> **Your goal**
The lines from the first line of the entries through the line containing "split; [apply keeps_from_nil|]." are to be repeated exactly, with both of those lines included.

........

Lemma grow_adapters_run n size buf ret (e : E) r e' t :
  grow_adapters n size buf ret e = Some (r, e', t) →
  keeps_from (opt_mem buf) t (match r with Some (b, _) => opt_mem b | None => [] end) ∧
  match r with
  | Some (_, Ok l) => ret = Ok l ∨ listed t (adapter_candidates l)
  | _ => True
  end.
Proof.
  revert size buf ret e t. induction n as [|n IH]; intros size buf ret e t Hr; cbn [grow_adapters] in Hr.
  { run_inv. split; [apply keeps_from_nil|]. destruct ret; auto. }
  destruct ret as [l|err]; [run_inv; split; [apply keeps_from_nil|auto]|].
  destruct (err =? ERROR_BUFFER_OVERFLOW); [|run_inv; split; [apply keeps_from_nil|auto]].
  apply bind_inv in Hr as ([] & e1 & t1 & u1 & Hf%free_opt_mem & Hr & ->).
  apply bind_inv in Hr as (b & e2 & t2 & u2 & [_ ->]%ask_inv & Hr & ->).
  destruct b as [b|]; [|run_inv; split; [eapply keeps_from_app; [exact Hf|solve_keeps]|done]].
  apply bind_inv in Hr as ([ret' size'] & e3 & t3 & u3 & [_ ->]%ask_inv & Hr & ->).
  apply IH in Hr as [Hk Hl]. split.
  - eapply keeps_from_app; [exact Hf|].
    eapply (keeps_from_app _ [_]); [|eapply (keeps_from_app _ [_]); [|exact Hk]]; solve_keeps.
  - destruct r as [[b' [l|]]|]; [|done..]. right. destruct Hl as [->|[(h & l' & Hin & ?)|(s & m & l' & Hin & ->)]].
    + right. exists size, size', l. split; [in_list|done].
    + left. exists h, l'. split; [in_list|done].
    + right. exists s, m, l'. split; [in_list|done].
Qed.

(** What mc_local_address answers: nothing when no list was to be had, or
    the search of one it got. *)
Lemma mc_local_address_run first last (e : E) r e' t :
  mc_local_address os (Some first) (Some last) true e = Some (r, e', t) →
  keeps t [] ∧
  (r = None ∨ ∃ cs, listed t cs ∧
    r = first_overlap (to_host_order first) (to_host_order last) cs).
Proof.
  intros Hr. cbn [mc_local_address] in Hr.
  assert (∀ u, (got ← ask GetIfAddrs;
      match got with
      | None => mret None
      | Some (h, l) =>
        ask (FreeIfAddrs h);; mret (find_ifaddr (to_host_order first) (to_host_order last) l)
      end) e = Some (r, e', u) →
    keeps u [] ∧ (r = None ∨ ∃ cs, listed u cs ∧
      r = first_overlap (to_host_order first) (to_host_order last) cs)) as Hposix.
  { clear Hr. intros u Hu. apply bind_inv in Hu as (got & e1 & t1 & t2 & [_ ->]%ask_inv & Hu & ->).
    destruct got as [[h l]|]; run_inv; (split; [solve_keeps|]); [right|by left].
    exists (ifaddr_candidates l). split; [|apply find_ifaddr_first].
    left. exists h, l. split; [in_list|done]. }
  destruct os; [by apply Hposix|by apply Hposix|]. clear Hposix.
  apply bind_inv in Hr as ([] & e1 & t1 & u1 & Hwsa & Hr & ->).
  assert (Forall neutral t1) as Hn.
  { assert (logs neutral (win_wsa_init_once (E := E))) as Hl
      by (unfold win_wsa_init_once, win_wsa_do_startup; solve_logs). by eapply Hl. }
  apply bind_inv in Hr as (got & e2 & t2 & u2 & Hg & Hr & ->).
  apply grow_adapters_run in Hg as [Hk Hl].
  apply (keeps_from_neutral []) in Hn.
  enough (keeps_from (match got with Some (b, _) => opt_mem b | None => [] end) u2 [] ∧
    (r = None ∨ ∃ cs, listed t2 cs ∧
       r = first_overlap (to_host_order first) (to_host_order last) cs)) as [Hu Hres].
  { split.
    - apply keeps_keeps_from. eapply keeps_from_app; [exact Hn|].
      eapply keeps_from_app; [exact Hk|exact Hu].
    - destruct Hres as [|(cs & Hcs & ->)]; [by left|right]. exists cs. split; [|done].
      destruct Hcs as [(h & l & Hin & ?)|(sz & n & l & Hin & ?)]; [left; exists h, l|right; exists sz, n, l];
        (split; [in_list|done]). }
  destruct got as [[buf [l|err]]|].
  - apply bind_inv in Hr as ([] & e3 & t3 & u3 & Hf%free_opt_mem & Hr & ->). run_inv.
    rewrite app_nil_r. split; [exact Hf|]. right. exists (adapter_candidates l).
    split; [by destruct Hl|apply find_adapter_first].
  - apply bind_inv in Hr as ([] & e3 & t3 & u3 & Hf%free_opt_mem & Hr & ->). run_inv.
    rewrite app_nil_r. split; [exact Hf|by left].
  - run_inv. split; [apply keeps_from_nil|by left].
Qed.

(** Opening: what it asked of the socket it keeps. *)
Definition opened (local : ip4) (sock : Z) (t : list event) : Prop :=
  Ev (Bind sock (SA AF_INET INADDR_ANY 0)) (Ok ()) ∈ t ∧
  (∃ r, Ev (SetOpt sock (OptMulticastIf local)) r ∈ t) ∧
  (∃ r, Ev (SetOpt sock (OptMulticastTtl 1)) r ∈ t).

Lemma mc_open_run local (e : E) r e' t :
  mc_open os (Some local) e = Some (r, e', t) →
  keeps t (match r with Some s => [RSock s] | None => [] end) ∧
  match r with Some s => opened local s t | None => True end.
Proof.
  intros Hr. cbn [mc_open] in Hr.
  apply bind_inv in Hr as (s & e1 & t1 & u1 & Hs%ns_udp_socket_keeps & Hr & ->).
  destruct s as [s|]; [|run_inv; by rewrite app_nil_r].
  apply bind_inv in Hr as ([] & e2 & t2 & u2 & Ho & Hr & ->).
  assert (Forall neutral t2) as Hn by (destruct os; run_inv; repeat constructor). clear Ho.
  apply bind_inv in Hr as (b & e3 & t3 & u3 & [_ ->]%ask_inv & Hr & ->). unfold ns_close in Hr.
  assert (∀ v held, keeps_from [RSock s] v held → keeps (t1 ++ t2 ++ v) held) as Hkeep.
  { intros v held Hv. apply keeps_keeps_from. eapply keeps_from_app; [exact Hs|].
    eapply keeps_from_app; [by apply keeps_from_neutral|exact Hv]. }
  destruct b as [[]|]; run_inv; (split; [apply Hkeep; solve_keeps|]); [|done].
  split; [in_list|]. split; eexists; in_list.
Qed.
End Runs.

(** ** Properties *)

(** host order.  [to_host_order] and [from_host_order] are inverse to
    each other on addresses and 32-bit words, and [to_host_order] orders
    addresses as numbers. *)
Theorem host_order_roundtrip :
  (∀ ip, ip_ok ip → from_host_order (to_host_order ip) = ip ∧ to_host_order ip = ip_value ip) ∧
  (∀ v, is_u32 v → to_host_order (from_host_order v) = v ∧ ip_ok (from_host_order v)).
Proof.
  split.
  - intros ip Hip. split; [by apply from_to_host_order|by apply to_host_order_value].
  - intros v Hv. split; [by apply to_from_host_order|apply from_host_order_ok].
Qed.

(** [subnet_overlaps] is true exactly when the subnet has a prefix of
    1 to 31 bits and contains an address of first..last. *)
Theorem subnet_overlaps_exact addr prefix first last :
  is_u32 addr → 0 <= prefix → first <= last →
  subnet_overlaps addr prefix first last = true ↔
  0 < prefix < 32 ∧ ∃ x, in_subnet addr prefix x ∧ first <= x <= last.
Proof. apply subnet_overlaps_iff. Qed.
(** A file read whole, or nothing kept. *)
Lemma read_file_content_run path (e : E) r e' t :
  read_file_content (Some path) true e = Some (r, e', t) →
  keeps t (match r with Some (p, _) => [RMem p] | None => [] end) ∧
  ∀ p data, r = Some (p, data) → ∃ f size got, Ev (Ftell f) size ∈ t ∧ 0 <= size <= MAX_FILE ∧
    Ev (Malloc (size + 1)) (Some p) ∈ t ∧ Ev (Fread f size) got ∈ t ∧
    data = buffer size got ∧ Z.of_nat (length data) < size + 1.
Proof.
  intros Hr. cbn [read_file_content] in Hr.
  apply bind_inv in Hr as (f & e1 & t1 & u1 & [_ ->]%ask_inv & Hr & ->).
  destruct f as [f|]; [|run_inv; split; [solve_keeps|done]].
  apply bind_inv in Hr as ([] & e2 & t2 & u2 & [_ ->]%ask_inv & Hr & ->).
  apply bind_inv in Hr as (size & e3 & t3 & u3 & [_ ->]%ask_inv & Hr & ->).
  destruct (_ || _) eqn:Hsize in Hr; [run_inv; split; [solve_keeps|done]|]. to_prop.
  apply bind_inv in Hr as ([] & e4 & t4 & u4 & [_ ->]%ask_inv & Hr & ->).
  apply bind_inv in Hr as (buf & e5 & t5 & u5 & [_ ->]%ask_inv & Hr & ->).
  unfold MAX_FILE in *. rewrite u64_id by (unfold is_u64; lia).
  destruct buf as [buf|]; run_inv; [|split; [solve_keeps|done]].
  split; [solve_keeps|]. intros p data Hp. simplify_eq.
  eexists f, size, _. splits; try in_list; try done; try lia.
  apply Z.lt_succ_r, length_buffer. lia.
Qed.
End NameRuns.

(** ** Properties *)

Section Properties.
Context {E : Type} `{Env E}.

(** the backwards pass never skips or repeats one: whatever replies or
    errors the sockets give, compacting the array as it goes, it receives
    once from each ready socket, from the last to the first, and from no
    other; the array it leaves holds exactly the sockets it did not close. *)
Theorem settle_ready_visits os ip xs waiting ready answers (e : E) waiting' answers' e' t0 t :
  length waiting = length ready → exchange_inv ip xs waiting answers t0 →
  settle_ready os xs ready (length waiting) waiting answers e = Some ((waiting', answers'), e', t) →
  recv_socks t = reverse (ready_socks waiting ready) ∧
  keeps_from (map RSock waiting.*1) t (map RSock waiting'.*1) ∧
  exchange_inv ip xs waiting' answers' (t0 ++ t).
Proof.
  intros Hl Hi Hr. eapply settle_ready_run in Hr; [|done|done|done|exact Hl|exact Hi].
  by rewrite take_ge, take_ge in Hr by lia.
Qed.

(** C33: an exchange answers every request with what the log backs: no
    answer (-1), or a datagram that was received, cut to the caller's
    buffer, on a socket connected to that request's port; and it closes
    every socket it opened. *)
Theorem udp_exchange_all_answers os fuel ip xs timeout_ms (e : E) r e' t :
  udp_exchange_all os fuel (Some ip) xs timeout_ms e = Some (r, e', t) →
  keeps t [] ∧ length r = length xs ∧ ∀ i a, r !! i = Some a → answer_ok ip xs t i a.
Proof. apply udp_exchange_all_run. Qed.

(** a Windows lookup asks for the address's name under in-addr.arpa in
    full (it always fits the 32-byte buffer), hands out a name that fits
    the caller's buffer with its NUL, and frees the records. *)
Theorem resolve_ptr_windows text out_len (e : E) r e' t :
  0 < out_len → resolve_ptr Windows (Some text) true out_len e = Some (r, e', t) →
  keeps t [] ∧
  (∀ addr, addr ∈ parsed t → ip_ok addr → asked_ptr t = [ptr_name addr]) ∧
  (∀ name, r = Some name → Z.of_nat (length name) < out_len).
Proof. intros. by eapply resolve_ptr_windows_run. Qed.

(** [read_file_content] closes the file on every path, refuses files of
    more than 64 MB, and on success hands out one buffer with a byte more
    than what it read, so the final NUL is written inside it. *)
Theorem read_file_content_bounded path (e : E) r e' t :
  read_file_content (Some path) true e = Some (r, e', t) →
  keeps t (match r with Some (p, _) => [RMem p] | None => [] end) ∧
  ∀ p data, r = Some (p, data) → ∃ f size got, Ev (Ftell f) size ∈ t ∧ 0 <= size <= MAX_FILE ∧
    Ev (Malloc (size + 1)) (Some p) ∈ t ∧ Ev (Fread f size) got ∈ t ∧
    data = buffer size got ∧ Z.of_nat (length data) < size + 1.
Proof. apply read_file_content_run. Qed.
End Properties.

(** an exchange ends: on Linux and macOS, for any requests and a
    timeout of up to 10^9 ms, whatever replies, errors and signals arrive. *)
Theorem udp_exchange_all_terminates {E} `{ClockLaw E} os ip xs timeout_ms (e : E) :
  os ≠ Windows → 0 < timeout_ms <= 1000000000 →
  ∃ n, ∀ m, (n ≤ m)%nat → is_Some (udp_exchange_all os m (Some ip) xs timeout_ms e).
Proof. apply udp_exchange_all_ends. Qed.

(** ** Witnesses *)

(** Two queries: the second socket's reply comes first, then the first's. *)
Definition name_server : script :=
  set_queues [Ok [0; 1]; Ok [1]] [] [] [Ok ([7; 8], idle_addr); Ok ([9], idle_addr)] [] [] [] (idle 0).

Definition queries : list ns_udp_exchange := [Exchange [1] 1024 137; Exchange [2; 2] 512 5353].

Lemma udp_exchange_all_answers_witness :
  ∃ r e' t, udp_exchange_all Linux 9 (Some (IP 192 168 1 7)) queries 400 name_server = Some (r, e', t) ∧
    r = [(1, [9]); (2, [7; 8])] ∧
    keeps t [] ∧ length r = 2%nat ∧
    ∀ i a, r !! i = Some a → answer_ok (IP 192 168 1 7) queries t i a.
Proof.
  run_here. split; [here|].
  refine (udp_exchange_all_answers Linux 9 (IP 192 168 1 7) queries 400 name_server _ _ _ _). here.
Defined.

Definition three_waiting : list (Z * nat) := [(3, 0%nat); (4, 1%nat); (5, 2%nat)].

Lemma exchange_inv_start :
  exchange_inv (IP 10 0 0 1) (queries ++ [Exchange [3] 99 80]) three_waiting
    (replicate 3 no_answer)
    [Ev (Connect 3 (SA AF_INET (IP 10 0 0 1) 137)) (Ok ());
     Ev (Connect 4 (SA AF_INET (IP 10 0 0 1) 5353)) (Ok ());
     Ev (Connect 5 (SA AF_INET (IP 10 0 0 1) 80)) (Ok ())].
Proof.
  split.
  - unfold three_waiting; simpl. repeat (apply NoDup_cons; split; [set_solver|]). apply NoDup_nil_2.
  - intros s i Hi. unfold three_waiting in Hi. rewrite !elem_of_cons in Hi.
    destruct Hi as [Hi|[Hi|[Hi|Hi]]]; [simplify_eq..|by apply elem_of_nil in Hi];
      (split; [done|]); eexists; (split; [reflexivity|]); simpl; in_list.
  - done.
  - intros i a Ha. left. apply (list_elem_of_lookup_2 (replicate 3 no_answer) i) in Ha.
    by apply elem_of_replicate in Ha as [-> _].
Qed.

Lemma settle_ready_visits_witness :
  ∃ x e' t, settle_ready Linux (queries ++ [Exchange [3] 99 80]) [true; false; true] 3 three_waiting
      (replicate 3 no_answer) name_server = Some (x, e', t) ∧
    x.1 = [(4, 1%nat)] ∧ recv_socks t = [5; 3] ∧
    recv_socks t = reverse (ready_socks three_waiting [true; false; true]).
Proof.
  run_here. split; [here|]. split; [here|].
  refine (proj1 (settle_ready_visits Linux (IP 10 0 0 1) (queries ++ [Exchange [3] 99 80]) three_waiting
    [true; false; true] (replicate 3 no_answer) name_server _ _ _ _ _ eq_refl exchange_inv_start _)).
  here.
Defined.

Lemma resolve_ptr_windows_witness :
  ∃ r e' t, resolve_ptr Windows (Some [49]) true 64 name_server = Some (r, e', t) ∧
    asked_ptr t = [ptr_name (IP 192 168 1 1)] ∧
    keeps t [] ∧
    (∀ addr, addr ∈ parsed t → ip_ok addr → asked_ptr t = [ptr_name addr]) ∧
    (∀ name, r = Some name → Z.of_nat (length name) < 64).
Proof.
  run_here. split; [here|]. refine (resolve_ptr_windows [49] 64 name_server _ _ _ _ _); [lia|here].
Defined.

........

> **Answer for this exercise**
Lemma grow_adapters_run n size buf ret (e : E) r e' t :
  grow_adapters n size buf ret e = Some (r, e', t) →
  keeps_from (opt_mem buf) t (match r with Some (b, _) => opt_mem b | None => [] end) ∧
  match r with
  | Some (_, Ok l) => ret = Ok l ∨ listed t (adapter_candidates l)
  | _ => True
  end.
Proof.
  revert size buf ret e t. induction n as [|n IH]; intros size buf ret e t Hr; cbn [grow_adapters] in Hr.
  { run_inv. split; [apply keeps_from_nil|]. destruct ret; auto. }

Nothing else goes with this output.